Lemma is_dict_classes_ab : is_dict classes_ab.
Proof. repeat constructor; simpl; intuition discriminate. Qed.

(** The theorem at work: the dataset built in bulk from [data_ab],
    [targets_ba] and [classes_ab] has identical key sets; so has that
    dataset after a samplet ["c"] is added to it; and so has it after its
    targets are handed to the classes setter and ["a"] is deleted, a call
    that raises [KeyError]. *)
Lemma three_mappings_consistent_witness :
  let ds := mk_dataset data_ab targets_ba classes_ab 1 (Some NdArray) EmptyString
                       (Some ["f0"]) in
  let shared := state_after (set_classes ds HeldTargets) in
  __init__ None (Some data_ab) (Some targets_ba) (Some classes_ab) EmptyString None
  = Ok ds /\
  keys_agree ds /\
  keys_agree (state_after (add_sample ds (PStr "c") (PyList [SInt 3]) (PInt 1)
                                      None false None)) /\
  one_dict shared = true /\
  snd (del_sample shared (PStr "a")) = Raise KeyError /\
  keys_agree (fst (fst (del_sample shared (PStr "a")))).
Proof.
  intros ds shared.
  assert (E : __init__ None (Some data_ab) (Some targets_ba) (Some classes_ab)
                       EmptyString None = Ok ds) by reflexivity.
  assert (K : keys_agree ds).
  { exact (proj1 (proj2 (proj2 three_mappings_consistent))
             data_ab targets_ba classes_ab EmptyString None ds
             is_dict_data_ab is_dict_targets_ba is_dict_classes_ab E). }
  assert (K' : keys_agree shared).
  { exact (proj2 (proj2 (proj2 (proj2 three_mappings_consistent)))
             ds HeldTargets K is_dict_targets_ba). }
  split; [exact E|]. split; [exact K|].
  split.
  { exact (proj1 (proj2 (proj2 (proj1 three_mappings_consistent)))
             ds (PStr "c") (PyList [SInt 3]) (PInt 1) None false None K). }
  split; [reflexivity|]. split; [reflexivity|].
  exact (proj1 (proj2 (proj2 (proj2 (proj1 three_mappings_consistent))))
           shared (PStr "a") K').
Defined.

■ WHAT TO DO ■
Return one number, the count of lines in the records holding the word "PInt".

■ TASK OUTPUT ■
2